Work required ▸ In the data below, find the line containing "fc_Type : Z;", then set down that line and every later line up to and including the line containing "(** The group", exactly.
-*-*-
(* ===== verification/ToCompute.v ===== *)
(** The queues of chat messages on their way to the compute servers
(connectsvc/tocompute.go): a bounded queue per room, the group of all queues,
[Add] as its three critical sections and as a whole, [DrainTo]. *)

From S2P Require Import Prelude.
Local Open Scope Z_scope.

(** * Data *)

(** connectsvc/RoomMsgToCompute.pb.go *)
Record FromConnectorMessage := {
  fc_MessageId : string;
  fc_RoomId : string;
  fc_UserId : string;
  fc_Nickname : string;
  fc_Time : Z;
  fc_Level : Z;
  fc_Type : Z;
  fc_Params : gomap string;
}.

Record MessageQueue := {
  mq_queue : list FromConnectorMessage;
  mq_maxSize : Z;
}.

(** The group keeps pointers to its queues: [Add] fetches the pointer of its
room in one critical section and uses it in a later one. *)
Record MessageQueueGroup := {
  mqg_group : gomap loc;
  mqg_heap : gmap loc MessageQueue;
}.

(** The zero value of [var messageQueueGroup]. *)
Definition messageQueueGroup : MessageQueueGroup :=
  {| mqg_group := None; mqg_heap := ∅ |}.

(** * Operations *)

Definition NewMessageQueue : MessageQueue :=
  {| mq_queue := []; mq_maxSize := 100 |}.

(** The discarding loop of [Add]: it leaves when the queue is within its
bound, and spins if the queue is empty and the bound negative. *)
Fixpoint mq_discard (maxSize : Z) (q : list FromConnectorMessage)
    : outcome (list FromConnectorMessage) :=
  match q with
  | [] => if maxSize <? 0 then Stuck else Ret []
  | _ :: q' => if maxSize <? len q then mq_discard maxSize q' else Ret q
  end.

(** [MessageQueue.Add] *)
Definition mq_Add (m : MessageQueue) (msg : FromConnectorMessage) : outcome MessageQueue :=
  match mq_discard (mq_maxSize m) (mq_queue m ++ [msg]) with
  | Ret q => Ret {| mq_queue := q; mq_maxSize := mq_maxSize m |}
  | Panic p => Panic p
  | Stuck => Stuck
  end.

(** The first loop of [MessageQueue.DrainTo]: copy while there is room. *)
Fixpoint mq_collect (q msgs : list FromConnectorMessage) (maxLength : Z)
    : list FromConnectorMessage :=
  match q with
  | [] => msgs
  | m :: q' => if len msgs <? maxLength then mq_collect q' (msgs ++ [m]) maxLength else msgs
  end.

(** Its second loop: remove as many elements from the front. *)
Fixpoint mq_remove (n : nat) (q : list FromConnectorMessage) : list FromConnectorMessage :=
  match n with
  | O => q
  | S n' => mq_remove n' (match q with [] => [] | _ :: q' => q' end)
  end.

(** [MessageQueue.DrainTo]: the messages, the length left, the queue left. *)
Definition mq_DrainTo (m : MessageQueue) (msgs : list FromConnectorMessage) (maxLength : Z)
    : list FromConnectorMessage * Z * MessageQueue :=
  let msgs' := mq_collect (mq_queue m) msgs maxLength in
  let q' := mq_remove (length msgs' - length msgs) (mq_queue m) in
  (msgs', len q', {| mq_queue := q'; mq_maxSize := mq_maxSize m |}).

(** The read-locked section of [MessageQueueGroup.Add]. *)
Definition mqg_find (g : MessageQueueGroup) (room : string) : option loc :=
  gm_lookup (mqg_group g) room.

(** Its write-locked section, entered when no queue was found. *)
Definition mqg_create (g : MessageQueueGroup) (room : string) : loc * MessageQueueGroup :=
  let group := gm_content (mqg_group g) in
  match group !! room with
  | Some l => (l, {| mqg_group := Some group; mqg_heap := mqg_heap g |})
  | None =>
      let l := fresh (dom (mqg_heap g)) in
      (l, {| mqg_group := Some (<[room := l]> group);
             mqg_heap := <[l := NewMessageQueue]> (mqg_heap g) |})
  end.

(** [mq.Add(msg)] through the pointer. *)
Definition mqg_push (g : MessageQueueGroup) (l : loc) (msg : FromConnectorMessage)
    : outcome MessageQueueGroup :=
  match mqg_heap g !! l with
  | None => Panic (PRt NilDeref)
  | Some m =>
      match mq_Add m msg with
      | Ret m' => Ret {| mqg_group := mqg_group g; mqg_heap := <[l := m']> (mqg_heap g) |}
      | Panic p => Panic p
      | Stuck => Stuck
      end
  end.

(** [MessageQueueGroup.Add], run without interruption. *)
Definition mqg_Add (g : MessageQueueGroup) (msg : FromConnectorMessage)
    : outcome MessageQueueGroup :=
  match mqg_find g (fc_RoomId msg) with
  | Some l => mqg_push g l msg
  | None => let '(l, g') := mqg_create g (fc_RoomId msg) in mqg_push g' l msg
  end.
-*-*-
Answer space ▸
  fc_Type : Z;
  fc_Params : gomap string;
}.

Record MessageQueue := {
  mq_queue : list FromConnectorMessage;
  mq_maxSize : Z;
}.

(** The group keeps pointers to its queues: [Add] fetches the pointer of its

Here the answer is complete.